Immunohistochemical staining is variable. Tumour cells are reactive for cytokeratins and focally reactive for S100 protein, epithelial membrane antigen (EMA), and carcinoembryonic antigen (CEA).1 The present case showed positivity for Pan-cytokeratin, EMA, S100 and p53. SMA was negative.
BCAC’s have a favourable prognosis as they seldom metastasize and death of patients is rare.1 They are locally destructive with a propensity to recur. Surgical excision with a wide margin to ensure complete removal has been suggested as the primary treatment for BCAC.8 Enucleation or curettage is to be avoided. Radiotherapy has been proposed for lesions in the minor salivary glands because of the higher likelihood of vascular and neural invasion.13 Radiotherapy has also been used for tumours with a diffuse infiltrating pattern to adjacent tissue. Scholtz A et al14 suggest that the recurrence rate is about 25% to 30% and approximately 10% metastasize to regional lymph nodes or distant organs. It is necessary to differentiate BCAC from other basaloid cell tumours because of the differences in prognosis and potential differences in treatment.

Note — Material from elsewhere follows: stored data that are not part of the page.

(** Everything the module imports and does not define. *)
Record Env := mkEnv {
  (* metadata_service.constants *)
  METADATA_FOLDER : string;
  ICON_FILE_NAME : string;
  MANIFEST_FILE_NAME : string;
  COMPONENTS_PY_FILE_NAME : string;
  (* metadata_service.helpers.files *)
  compute_gcs_md5 : string -> string;
  create_zip_and_get_sha256 : list (string * option string) -> string * string;
  (* google.cloud.storage *)
  gcs_blob_id : string -> string -> string;
  (* pathlib *)
  path_parent : string -> string;
  path_join : string -> string -> string;
  path_name : string -> string;
  (* [with_suffix] raises [ValueError] on a path that has an empty name *)
  path_with_suffix : string -> string -> Result string;
  (* tempfile: the name picked for a new file, given the files present *)
  mktemp : gmap string string -> string -> string;
  (* yaml *)
  yaml_safe_load : string -> Result pyval;
  yaml_dump : pyval -> string;
  (* git *)
  git_last_commit : string -> GitLookup;
  to_json_sanitized_dict : GitInfo -> pyval;
  (* pydash, str(), repr() of a string *)
  set_ : pyval -> list string -> pyval -> pyval;
  py_str : pyval -> string;
  py_repr : string -> string;
  (* requests *)
  requests_head : string -> HeadResult;
  (* metadata_service.validators *)
  validate_and_load : option string -> ValidatorOptions ->
                      option ConnectorMetadataDefinitionV0 * string;
  (* os.environ, json, google.oauth2 *)
  environ_GCS_CREDENTIALS : option string;
  service_account_client : string -> Result unit
}.

(** Modelled from the spec: the constants module is not part of the sources;
    the remote path layout names the two folders: [{metadataRoot}/
    {dockerRepository}/latest/{filename}] and [.../release_candidate/
    {filename}]. *)
Definition LATEST_GCS_FOLDER_NAME : string := "latest".
Definition RELEASE_CANDIDATE_GCS_FOLDER_NAME : string := "release_candidate".

(** ** The state-and-exception monad *)

Definition M (A : Type) : Type := State -> Result A * State.

Definition ret {A} (a : A) : M A := fun st => (Ok a, st).
Definition raise {A} (e : Exn) : M A := fun st => (Raise e, st).
Definition bind {A B} (m : M A) (k : A -> M B) : M B :=
  fun st =>
    match m st with
    | (Ok a, st') => k a st'
    | (Raise e, st') => (Raise e, st')
    end.
Definition lift {A} (r : Result A) : M A := fun st => (r, st).
(** * The authentication service of the contacts backend

    A shallow embedding of [src/services/auth.py] (class [Auth]) together
    with the one query of [src/repository/users.py] it calls, and the
    properties of the token issuers and of the session guard.

    Conventions of the embedding.
    - A Python [dict] with string keys is a [gmap string value].
    - A [datetime] is the number of microseconds since the epoch (its
      resolution); [timegm(dt.utctimetuple())] is the floor division by
      [10^6].  One call happens at one instant: every [datetime.utcnow()]
      of a call reads the same [now].
    - [expires_delta] is a float number of seconds in the source.  The
      embedding covers the whole numbers of seconds, on which [timedelta]
      and the truth value of the float are exact.
    - The clock is no input of a call.  It reads an instant from which
      the default lifetimes (15 minutes, 1 day, 7 days) stay in the range
      of [datetime], which ends with the year 9999; a given
      [expires_delta] need not, and the sum then raises [OverflowError].
    - A raised exception is the [Raise] case of [result]; stateful code
      runs in the monad [M] over the cache and an event log. *)

From Stdlib Require Import ZArith String List Lia.
From stdpp Require Import base option gmap strings pretty list fin_maps.

Local Open Scope string_scope.
Local Open Scope Z_scope.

Very little is known about the genetic makeup of BCAC. The role of specific chromosomal aberrations remains unclear, and additional studies are needed to determine important chromosomal deviations in the pathogenesis of these tumours.14
BCAC of the tongue is an extremely rare presentation. Few cases of BCAC have been reported in literature involving the minor salivary glands and the tongue. Basal cell adenocarcinoma should be one of the diagnostic considerations in a patient with a rapidly growing swelling in the tongue associated with pain and tenderness.

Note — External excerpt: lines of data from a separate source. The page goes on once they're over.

(** X20.  A view that is recorded adds one row to [card_views], with the
    id of the card, no address, the user agent, the referrer or NULL
    when there is none, and "mobile" or "desktop"; it leaves the other
    three tables alone; and in [business_cards] it changes nothing but
    the column [view_count] of the rows with the id of the card. *)
Theorem view_recorded_frame cardId userAgent referrer db row :
  missing (Some cardId) = false ->
  published_matches cardId db = [row] ->
  let db' := trackCardView (Some cardId) userAgent referrer db in
  social_links db' = social_links db /\
  media_items db' = media_items db /\
  review_links db' = review_links db /\
  (exists view,
     card_views db' = (card_views db ++ [view])%list /\
     get view "card_id" = get row "id" /\
     get view "visitor_ip" = JNull /\
     get view "user_agent" = JStr userAgent /\
     get view "referrer"
     = (if String.eqb referrer "" then JNull else JStr referrer) /\
     get view "device_type"
     = JStr (if is_mobile userAgent then "mobile" else "desktop")) /\
  (exists change,
     business_cards db' = List.map change (business_cards db) /\
     forall r,
       (forall k, k <> "view_count" -> get (change r) k = get r k) /\
       (pg_eq (get r "id") (get row "id") = false -> change r = r)).
Proof.
  intros Hpresent Hrow db'. unfold db'.
  rewrite (trackCardView_found _ _ _ _ _ Hpresent Hrow).
  cbn [social_links media_items review_links card_views business_cards].
  repeat split.
  - eexists. split; [reflexivity|].
    repeat (rewrite get_object_cons; cbn [String.eqb Ascii.eqb Bool.eqb andb]).
    rewrite get_object_nil. unfold js_or, truthy.
    repeat split.
    + destruct (get row "id"); reflexivity.
    + destruct (String.eqb referrer ""); reflexivity.
  - eexists. split; [reflexivity|]. intros r. split.
    + intros k Hk. destruct (pg_eq (get r "id") (get row "id"));
        [|reflexivity].
      apply get_insert_ne. congruence.
    + intros ->. reflexivity.
Qed.

Lemma view_recorded_frame_witness :
  let row := object [("id", JStr "c1"); ("slug", JStr "alice");
                     ("is_published", JBool true)] in
  let db := {| business_cards := [row];
               social_links := []; media_items := []; review_links := [];
               card_views := [] |} in
  let db' := trackCardView (Some "alice") "iPhone" "" db in
  social_links db' = social_links db /\
  media_items db' = media_items db /\
  review_links db' = review_links db /\
  (exists view,
     card_views db' = (card_views db ++ [view])%list /\
     get view "card_id" = get row "id" /\
     get view "visitor_ip" = JNull /\
     get view "user_agent" = JStr "iPhone" /\
     get view "referrer" = (if String.eqb "" "" then JNull else JStr "") /\
     get view "device_type"
     = JStr (if is_mobile "iPhone" then "mobile" else "desktop")) /\
  (exists change,
     business_cards db' = List.map change (business_cards db) /\
     forall r,
       (forall k, k <> "view_count" -> get (change r) k = get r k) /\
       (pg_eq (get r "id") (get row "id") = false -> change r = r)).
Proof.
  apply view_recorded_frame.
  - reflexivity.
  - vm_compute. reflexivity.
Defined.

Lemma filter_map_swap {A B} (p : B -> bool) (f : A -> B) l :
  List.filter p (List.map f l)
  = List.map f (List.filter (fun x => p (f x)) l).
Proof.
  induction l as [|x l IH]; [reflexivity|]. cbn [List.map List.filter].
  destruct (p (f x)); cbn [List.map]; rewrite IH; reflexivity.
Qed.

Lemma eq__map column v (change : jsobj -> jsobj) rows :
  (forall r, get (change r) column = get r column) ->
  eq_ column v (List.map change rows) = List.map change (eq_ column v rows).
Proof.
  intros Hkeep. unfold eq_. rewrite filter_map_swap. f_equal.
  apply List.filter_ext. intros r. rewrite Hkeep. reflexivity.
Qed.

(** X21.  Views do not add up: after a second view of the same card the
    rows of [business_cards] are what they were after the first, with 1
    as the [view_count] of the card, while [card_views] has gained one
    row for each view. *)
Theorem views_do_not_add_up cardId ua1 ref1 ua2 ref2 db row :
  missing (Some cardId) = false ->
  published_matches cardId db = [row] ->
  let db1 := trackCardView (Some cardId) ua1 ref1 db in
  let db2 := trackCardView (Some cardId) ua2 ref2 db1 in
  business_cards db2 = business_cards db1 /\
  List.length (card_views db2) = (List.length (card_views db) + 2)%nat /\
  forall r, In r (business_cards db2) ->
            pg_eq (get r "id") (get row "id") = true ->
            get r "view_count" = JNum 1.
Proof.
  intros Hpresent Hrow db1 db2.
  pose (change := fun r : jsobj =>
          if pg_eq (get r "id") (get row "id")
          then <["view_count" := JNum 1]> r else r).
  assert (Hkeep : forall k r, k <> "view_count" ->
                              get (change r) k = get r k).
  { intros k r Hk. unfold change.
    destruct (pg_eq (get r "id") (get row "id")); [|reflexivity].
    apply get_insert_ne. congruence. }
  assert (Hdb1 : db1 = _)
    by exact (trackCardView_found cardId ua1 ref1 db row Hpresent Hrow).
  fold change in Hdb1.
  assert (Hrow1 : published_matches cardId db1 = [change row]).
  { rewrite Hdb1. unfold published_matches. cbn [business_cards].
    rewrite !eq__map by (intros r; apply Hkeep; discriminate).
    fold (published_matches cardId db). rewrite Hrow. reflexivity. }
  assert (Hdb2 : db2 = _)
    by exact (trackCardView_found cardId ua2 ref2 db1 (change row)
                Hpresent Hrow1).
  rewrite (Hkeep "id" row) in Hdb2 by discriminate. fold change in Hdb2.
  assert (Hsame : List.map change (business_cards db1) = business_cards db1).
  { rewrite Hdb1. cbn [business_cards]. rewrite List.map_map.
    apply List.map_ext. intros r. unfold change at 1.
    rewrite (Hkeep "id" r) by discriminate. unfold change.
    destruct (pg_eq (get r "id") (get row "id")); [|reflexivity].
    apply insert_insert_eq. }
  rewrite Hdb2. cbn [business_cards card_views]. split; [exact Hsame|].
  split.
  - rewrite Hdb1. cbn [card_views]. rewrite !List.length_app.
    cbn [List.length]. lia.
  - rewrite Hsame, Hdb1. cbn [business_cards].
    intros r Hin Hid. apply List.in_map_iff in Hin as [r0 [<- _]].
    rewrite (Hkeep "id" r0) in Hid by discriminate.
    unfold change. rewrite Hid. apply get_insert_eq.
Qed.

Lemma views_do_not_add_up_witness :
  let row := object [("id", JStr "c1"); ("slug", JStr "alice");
                     ("is_published", JBool true); ("view_count", JNum 7)] in
  let db := {| business_cards := [row];
               social_links := []; media_items := []; review_links := [];
               card_views := [] |} in
  let db1 := trackCardView (Some "alice") "iPhone" "" db in
  let db2 := trackCardView (Some "alice") "Firefox" "" db1 in
  business_cards db2 = business_cards db1 /\
  List.length (card_views db2) = (List.length (card_views db) + 2)%nat /\
  forall r, In r (business_cards db2) ->
            pg_eq (get r "id") (get row "id") = true ->
            get r "view_count" = JNum 1.
Proof.
  apply views_do_not_add_up.
  - reflexivity.
  - vm_compute. reflexivity.
Defined.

This manuscript has been read and approved by all authors. This paper is unique and not under consideration by any other publication and has not been published elsewhere. The authors and peer reviewers report no conflicts of interest. The authors confirm that they have permission to reproduce any copyrighted material. Written consent was obtained from the patient or relative for publication of this study.